The answer lies in the past as well as in the future. Twenty years ago, Cisco developed one of the first machine-learning toolsets to analyze vast quantities of telemetry collected from switches, routers, and access points to assist in technical problem resolution. The system, created by the Cisco Advanced Services team, was called Network Profile (NP). Built on top of one of the first network-specific data lakes, NP helped customers understand the current state of their networks and enabled Cisco technicians to quickly troubleshoot network issues.

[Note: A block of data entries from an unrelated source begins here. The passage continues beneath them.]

(* ===== verification/PlaygroundStorageProps.v ===== *)
(** Correctness of the stored playground conversation: what is loaded fits the limits, and a
    session that is loaded again starts without a pending message. *)

From S2P Require Import Prelude JsString JsNumber JsNumberOrder JsValue BillingTypes JsJson PlaygroundMessage PlaygroundConversation PlaygroundSession PlaygroundSessionFacts PlaygroundStorage.

(** * Sizes *)

Lemma truncate_size text n : (0 <= n)%Z -> (text_size (truncateText text n) <= n)%Z.
Proof.
  intros Hn. unfold truncateText, text_size. case_bool_decide; [done|]. case_bool_decide as Hs.
  - rewrite length_take. lia.
  - rewrite length_app, length_take. cbn in *. lia.
Qed.

Lemma visible_part_length v : length (join [] (visible_part v)) = length v.
Proof. unfold visible_part. by case_bool_decide as E; [subst|]. Qed.

Lemma join_nil_app vs ws : join [] (vs ++ ws) = join [] vs ++ join [] ws.
Proof.
  induction vs as [|v vs IH]; [done|]. destruct vs as [|v' vs].
  - cbn [app]. destruct ws; [cbn; by rewrite app_nil_r|done].
  - change (join [] ((v :: v' :: vs) ++ ws)) with (v ++ join [] ((v' :: vs) ++ ws)). rewrite IH.
    change (join [] (v :: v' :: vs)) with (v ++ join [] (v' :: vs)). by rewrite app_assoc.
Qed.

Lemma think_text_size content vs rs u : think_text content vs rs u ->
  length (join [] vs) <= length content /\ length (join [newline; newline] rs) <= length content.
Proof.
  intros Ht. induction Ht as [v Hv|v r Hv Hr|v r rest vs rs u Hv Hr Ht [IH1 IH2]].
  - rewrite visible_part_length. cbn. lia.
  - rewrite visible_part_length, !length_app. cbn [join]. lia.
  - rewrite join_nil_app, !length_app, visible_part_length, open_length, close_length.
    destruct rs as [|r' rs]; [cbn [join]; lia|].
    change (join [newline; newline] (r :: r' :: rs)) with (r ++ [newline; newline] ++ join [newline; newline] (r' :: rs)).
    rewrite !length_app. cbn [length] in *. lia.
Qed.

Lemma parsed_size content : length (pt_visibleContent (parseThinkTags content)) <= length content /\
  length (pt_reasoning (parseThinkTags content)) <= length content.
Proof.
  unfold parseThinkTags. destruct (negb _); [cbn; lia|].
  destruct (think_text_total (length content) content) as (vs & rs & u & Ht); [done|].
  pose proof (think_loop_exact (S (length content)) [] content vs rs u [] [] Ht) as Hl.
  cbn [app length] in Hl. rewrite Hl by lia. cbn. apply think_text_size in Ht as [H1 H2].
  split; (etrans; [apply trim_length|done]).
Qed.

(** Every text of the message is at most [n] units long. *)
Definition texts_within (n : Z) (m : message) : Prop :=
  Forall (fun v => (text_size (mv_content v) <= n)%Z) (m_versions m) /\
  (forall r, m_reasoning m = Some r -> (text_size (re_content r) <= n)%Z).

Lemma fit_within m : texts_within MAX_LOADED_MESSAGE_CHARS (fit_message m).
Proof.
  split; cbn.
  - apply Forall_forall. intros v (v' & -> & _)%list_elem_of_fmap. by apply truncate_size.
  - destruct (m_reasoning m) as [r0|]; [|done]. intros r [= <-]. by apply truncate_size.
Qed.

Lemma current_within n m : (0 <= n)%Z -> texts_within n m -> (text_size (getMessageContent m) <= n)%Z.
Proof.
  intros Hn [H _]. unfold getMessageContent, getCurrentVersion. destruct (m_versions m) as [|v vs]; [done|].
  by apply Forall_cons in H as [H _].
Qed.

Lemma reasoning_timing_texts n m time : texts_within n m -> texts_within n (completeReasoningTiming m time).
Proof.
  intros H. unfold completeReasoningTiming. destruct (m_reasoning m) as [[c d s e [ms|]]|] eqn:E; [done| |done].
  destruct H as [H1 H2]. split; [done|]. cbn. intros r [= <-]. exact (H2 _ E).
Qed.
Lemma timing_texts n m time : texts_within n m -> texts_within n (completeAssistantTiming m time).
Proof. intros [H1 H2]. unfold completeAssistantTiming. case_bool_decide; by split. Qed.

Lemma or_text_size n a b : (text_size a <= n)%Z -> (text_size b <= n)%Z -> (text_size (or_text a b) <= n)%Z.
Proof. unfold or_text. by case_bool_decide. Qed.

Lemma finalize_within n now m : (0 <= n)%Z -> texts_within n m -> texts_within n (finalizeMessage now m None).
Proof.
  intros Hn Hm. pose proof (current_within n m Hn Hm) as Hc. unfold getMessageContent in Hc.
  destruct (parsed_size (mv_content (getCurrentVersion m))) as [P1 P2]. destruct Hm as [H1 H2].
  unfold finalizeMessage. cbv zeta. apply reasoning_timing_texts. unfold text_size in *. split.
  - cbn. constructor; [|done]. cbn. destruct (includes _ think_open); cbn; unfold text_size in *; lia.
  - cbn. case_bool_decide as E; [done|]. intros r [= <-]. cbn [with_content re_content].
    apply or_text_size.
    + destruct (m_reasoning m) as [r0|]; [exact (H2 r0 eq_refl)|exact Hn].
    + destruct (includes _ think_open); cbn [fmap option_fmap option_map default]; unfold text_size in *; cbn; lia.
Qed.

Lemma normalize_within now m : texts_within MAX_LOADED_MESSAGE_CHARS (normalizeStoredMessageForLoad now m).
Proof.
  unfold normalizeStoredMessageForLoad. destruct (negb (isAssistantMessagePending _)); [apply fit_within|].
  destruct (_ && _); [apply fit_within|]. apply timing_texts.
  assert (forall x, texts_within MAX_LOADED_MESSAGE_CHARS x ->
            texts_within MAX_LOADED_MESSAGE_CHARS (with_isReasoningStreaming false (with_status S_complete x))) as Hw by by intros x [? ?].
  apply Hw, finalize_within; [done|]. apply fit_within.
Qed.

(** * Lengths *)

Lemma trim_suffix ms : trimMessages ms `suffix_of` ms.
Proof.
  unfold trimMessages. case_bool_decide; [done|]. eexists. symmetry. apply take_drop.
Qed.
Lemma trim_messages_length ms : length (trimMessages ms) <= MAX_STORED_MESSAGES.
Proof. unfold trimMessages. case_bool_decide; [done|]. rewrite length_drop. lia. Qed.
Lemma trim_nonempty ms : ms <> [] -> trimMessages ms <> [].
Proof.
  intros H. unfold trimMessages. case_bool_decide as E; [done|]. intros Hd%(f_equal length).
  rewrite length_drop in Hd. cbn in Hd. unfold MAX_STORED_MESSAGES in *. lia.
Qed.

Definition total_size (ms : list message) : Z := fold_right (fun m n => (getMessageSize m + n)%Z) 0%Z ms.

Lemma message_size_nonneg m : (0 <= getMessageSize m)%Z.
Proof.
  unfold getMessageSize. assert (forall l n, (0 <= n)%Z ->
    (0 <= fold_left (fun total v => total + text_size (mv_content v)) l n)%Z) as H.
  { intros l. induction l as [|v l IH]; intros n Hn; [done|]. apply IH. unfold text_size. lia. }
  specialize (H (m_versions m) 0%Z ltac:(done)). unfold text_size in *. destruct (m_reasoning m); lia.
Qed.

Lemma total_size_app a b : total_size (a ++ b) = (total_size a + total_size b)%Z.
Proof. induction a as [|m a IH]; cbn; [done|]. fold (total_size (a ++ b)). rewrite IH. unfold total_size. lia. Qed.

Lemma keep_prefix first total l : keep_fitting first total l `prefix_of` l.
Proof.
  revert first total. induction l as [|m l IH]; intros first total; [done|]. cbn.
  destruct (_ && _); [apply prefix_nil|]. apply prefix_cons, IH.
Qed.
Lemma keep_total total l : (total <= MAX_LOADED_MESSAGES_CHARS)%Z ->
  (total + total_size (keep_fitting false total l) <= MAX_LOADED_MESSAGES_CHARS)%Z.
Proof.
  revert total. induction l as [|m l IH]; intros total Ht; [cbn; lia|]. cbn [keep_fitting negb andb].
  case_bool_decide as E; [cbn; lia|]. specialize (IH (total + getMessageSize m)%Z ltac:(lia)).
  cbn. fold (total_size (keep_fitting false (total + getMessageSize m) l)). lia.
Qed.
Lemma keep_overfull total l : (MAX_LOADED_MESSAGES_CHARS < total)%Z -> keep_fitting false total l = [].
Proof.
  intros H. destruct l as [|m l]; [done|]. cbn. pose proof (message_size_nonneg m).
  by rewrite bool_decide_eq_true_2 by lia.
Qed.

Lemma size_trim_spec ms : let kept := trimMessagesByContentSize ms in
  kept `suffix_of` ms /\ (ms <> [] -> kept <> []) /\
  ((total_size kept <= MAX_LOADED_MESSAGES_CHARS)%Z \/ length kept = 1).
Proof.
  unfold trimMessagesByContentSize. assert (total_size (reverse (keep_fitting true 0 (reverse ms))) =
    total_size (keep_fitting true 0 (reverse ms))) as Hrev.
  { generalize (keep_fitting true 0 (reverse ms)). intros l. induction l as [|m l IH]; [done|].
    rewrite reverse_cons, total_size_app. rewrite IH. cbn. fold (total_size l). lia. }
  cbv zeta. rewrite Hrev. split_and!.
  - destruct (keep_prefix true 0 (reverse ms)) as [k Hk]. exists (reverse k).
    by rewrite <- reverse_app, <- Hk, reverse_involutive.
  - intros Hne. destruct (reverse ms) as [|m l] eqn:E.
    + exfalso. apply Hne. rewrite <- (reverse_involutive ms), E. done.
    + cbn [keep_fitting negb andb]. rewrite reverse_cons. by intros [_ ?]%app_eq_nil.
  - destruct (reverse ms) as [|m l]; [left; done|]. cbn [keep_fitting negb andb]. rewrite Z.add_0_l.
    destruct (decide (getMessageSize m <= MAX_LOADED_MESSAGES_CHARS)%Z) as [Hm|Hm].
    + left. cbn. pose proof (keep_total (getMessageSize m) l Hm). unfold total_size in *. lia.
    + right. rewrite keep_overfull by lia. done.
Qed.

(** * Pending messages *)

Lemma only_last_suffix ms ms' : ms' `suffix_of` ms -> only_last_pending ms -> only_last_pending ms'.
Proof.
  intros [k ->]. induction k as [|m k IH]; [done|]. intros H. apply IH. cbn [app] in H.
  destruct (k ++ ms') as [|a l]; [done|]. by destruct H.
Qed.

Lemma only_last_map_impl f ms : (forall m, isPendingAssistantMessage (f m) = true -> isPendingAssistantMessage m = true) ->
  only_last_pending ms -> only_last_pending (map f ms).
Proof.
  intros Hf. induction ms as [|m ms IH]; [done|]. destruct ms as [|m' ms]; [done|].
  intros [Hm H]. split; [|by apply IH]. apply not_true_iff_false. intros Hp%Hf. congruence.
Qed.

Lemma pending_status a b : m_status a = m_status b -> m_from a = m_from b ->
  isPendingAssistantMessage a = isPendingAssistantMessage b.
Proof. unfold isPendingAssistantMessage, isAssistantMessagePending. by intros -> ->. Qed.

Lemma normalize_pending now m :
  isPendingAssistantMessage (normalizeStoredMessageForLoad now m) = true -> isPendingAssistantMessage m = true.
Proof.
  unfold normalizeStoredMessageForLoad. destruct (negb (isAssistantMessagePending _)); [done|].
  destruct (_ && _); [done|]. rewrite final_not_pending; [done|].
  eapply status_final; [by rewrite timing_status|auto].
Qed.

Lemma sanitize_final t now m : isPendingAssistantMessage (sanitize_message t now m) = false.
Proof.
  apply final_not_pending. unfold sanitize_message.
  destruct (_ || _); (eapply status_final; [by rewrite timing_status|auto]).
Qed.

Lemma last_pending_None ms : last_pending ms = None <-> no_pending ms.
Proof.
  induction ms as [|m ms IH]; [split; [constructor|done]|]. cbn. unfold no_pending in *. rewrite Forall_cons, <- IH.
  destruct (last_pending ms); [split; [done|by intros [_ ?]]|].
  destruct (isPendingAssistantMessage m); split; try done. by intros [? _].
Qed.

Lemma sanitize_only_last t now ms : only_last_pending ms -> no_pending (sanitizeMessagesOnLoad t now ms).
Proof.
  intros H. unfold sanitizeMessagesOnLoad. destruct (last_pending ms) as [i|] eqn:E; [|by apply last_pending_None].
  destruct ms as [|m ms _] using rev_ind; [done|]. apply only_last_snoc in H.
  assert (i = length ms) as ->.
  { clear -E H. revert i E. induction H as [|a ms Ha H IH]; intros i; cbn.
    - destruct (isPendingAssistantMessage m); [|done]. by intros [= <-].
    - destruct (last_pending (ms ++ [m])) as [j|] eqn:Ej; [|by rewrite Ha].
      intros [= <-]. f_equal. by apply IH. }
  rewrite alter_app_r_alt by done. rewrite Nat.sub_diag. apply Forall_app. split; [done|].
  cbn. repeat constructor. apply sanitize_final.
Qed.

Lemma Forall_suffix {A} (P : A -> Prop) l k : l `suffix_of` k -> Forall P k -> Forall P l.
Proof. intros [p ->]. by intros [_ ?]%Forall_app. Qed.

Lemma restore_settled t now parsed : only_last_pending parsed -> no_pending (restore_messages t now parsed).
Proof.
  intros H. apply sanitize_only_last. eapply only_last_suffix; [apply size_trim_spec|].
  eapply only_last_suffix; [apply trim_suffix|]. apply only_last_map_impl; [apply normalize_pending|done].
Qed.

(** C38: a reloaded session starts settled.  The messages of any session a run can reach, cut to
    what is stored and loaded again, hold no loading or streaming message; so the next
    session starts as [session_never_stuck] and [answer_settles] ask. *)
Theorem reload_settled t t' now messages s :
  no_pending messages -> reachable t messages s ->
  no_pending (restore_messages t' now (trimMessages (s_messages s))).
Proof.
  intros Hm Hr. apply restore_settled. eapply only_last_suffix; [apply trim_suffix|].
  apply (ok_last _ (reachable_ok t messages s Hm Hr)).
Qed.

(** what is loaded is bounded.  Loading keeps the latest messages, in order, at least one of
    them and at most a hundred; their texts are at most 40000 units each, and 120000 in all
    unless a single message is left; sanitizing changes at most one of them, and the length
    of the list not at all. *)
Theorem load_bounded t now parsed :
  exists kept, kept `suffix_of` map (normalizeStoredMessageForLoad now) parsed /\
    restore_messages t now parsed = sanitizeMessagesOnLoad t now kept /\
    length (restore_messages t now parsed) = length kept /\
    length kept <= 100 /\ (parsed <> [] -> kept <> []) /\
    Forall (texts_within 40000) kept /\
    ((total_size kept <= 120000)%Z \/ length kept = 1).
Proof.
  set (normalized := map (normalizeStoredMessageForLoad now) parsed).
  exists (trimMessagesByContentSize (trimMessages normalized)).
  destruct (size_trim_spec (trimMessages normalized)) as (S1 & S2 & S3).
  pose proof (trim_suffix normalized) as T1. pose proof (trim_messages_length normalized) as T2.
  split_and!.
  - by etrans.
  - done.
  - unfold restore_messages, sanitizeMessagesOnLoad. fold normalized. destruct (last_pending _); [|done].
    apply length_alter.
  - etrans; [by apply suffix_length|done].
  - intros Hp. apply S2, trim_nonempty. unfold normalized. by destruct parsed.
  - eapply Forall_suffix; [exact S1|]. eapply Forall_suffix; [exact T1|].
    apply Forall_forall. intros m (m0 & -> & _)%list_elem_of_fmap. apply normalize_within.
  - exact S3.
Qed.

(** A session stopped by a reload while its answer is loading. *)
Definition interrupted_session : session :=
  handle id (E_send (SendContext
    (PlaygroundConfig (js "gpt-4o") (js "default") n_one n_one (n_of_Z 4096) n_zero n_zero None true)
    DEFAULT_PARAMETER_ENABLED (FreshIds (js "a") (js "b") (js "c") (js "d")) n_zero (Clock n_zero n_zero n_zero) true)
    (js "hi")) (initial_session []).

Lemma reload_settled_witness : no_pending [] /\ reachable id [] interrupted_session /\
  no_pending (restore_messages id (Clock n_one n_one n_one) (trimMessages (s_messages interrupted_session))).
Proof.
  assert (no_pending []) as Hn by constructor.
  assert (reachable id [] interrupted_session) as Hr by (apply reach_step; [constructor|vm_compute; reflexivity]).
  split; [exact Hn|]. split; [exact Hr|]. exact (reload_settled id id _ [] _ Hn Hr).
Defined.

Example interrupted_reload :
  map (fun m => (m_status m, getMessageContent m))
    (restore_messages id (Clock n_one n_one n_one) (s_messages interrupted_session)) =
  [(None, js "hi"); (Some S_error, js "Request error occurred: Generation was interrupted")].
Proof. vm_compute. reflexivity. Qed.
(** The colour with an alpha channel, and the opacity that is left to apply. *)
Definition alphaColor (color : str) (alpha : number) : str * number :=
  let normalized := trim color in
  let hex := match normalized with 35%N :: r => r | _ => normalized end in
  if bool_decide (length hex = 6) && forallb is_hex_digit hex then
    let value := fold_left (fun v c => (16 * v + hex_digit_value c)%Z) hex 0%Z in
    let channel shift := string_of_Z (Z.land (Z.shiftr value shift) 255) in
    (js "rgba(" ++ channel 16%Z ++ js ", " ++ channel 8%Z ++ js ", " ++ channel 0%Z ++ js ", " ++ to_fixed alpha 2 ++ js ")", n_one)
  else (normalized, alpha).

Section colours.
Context {colours : ChartColors} {collation : Collation}.

Definition colorAt (index : nat) (palette : option (list str)) : str :=
  let colors := match palette with Some ((_ :: _) as p) => p | _ => chart_colors (index + 1) end in
  match colors with
  | [] => DEFAULT_FLOW_CHART_COLOR
  | _ => default DEFAULT_FLOW_CHART_COLOR (colors !! (index mod length colors))
  end.

Definition colorPalette (colorCount : nat) (palette : option (list str)) : list str :=
  match palette with
  | Some ((_ :: _) as p) => p
  | _ => match chart_colors colorCount with [] => [DEFAULT_FLOW_CHART_COLOR] | colors => colors end
  end.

Since then, Cisco has worked diligently to augment the intelligence inherent in the network. Today, the continuously evolving NP is an integral part of the Cisco CX Cloud and is tightly integrated with Cisco DNA Center. Cisco DNA Center Analytics, like NP and Site Analytics, and automations like the Machine Reasoning Engine, make network pros more effective by offloading repetitive, complex, and time-sensitive tasks that do not directly add new value to the organization.

A key value of applying Machine Learning and Artificial Intelligence engines in conjunction with volumes of operational telemetry is to do simple things simply well and thus enable less experienced NetOps technicians to handle a broader range of maintenance tasks.

Automating Compliance Checks


A great example of this intelligent automation lies in the area of compliance. Cisco DNA Center automates configuration checks of settings—such as certificates and SNMP—across hundreds of controllers. What is usually a time-consuming and tedious task is greatly simplified. Guided automations recommend fixes that IT can quickly implement with a single click. And since this scanning is always on, in real-time, technicians don’t need to remember to set aside time every week to run a network compliance scan. That’s simplification!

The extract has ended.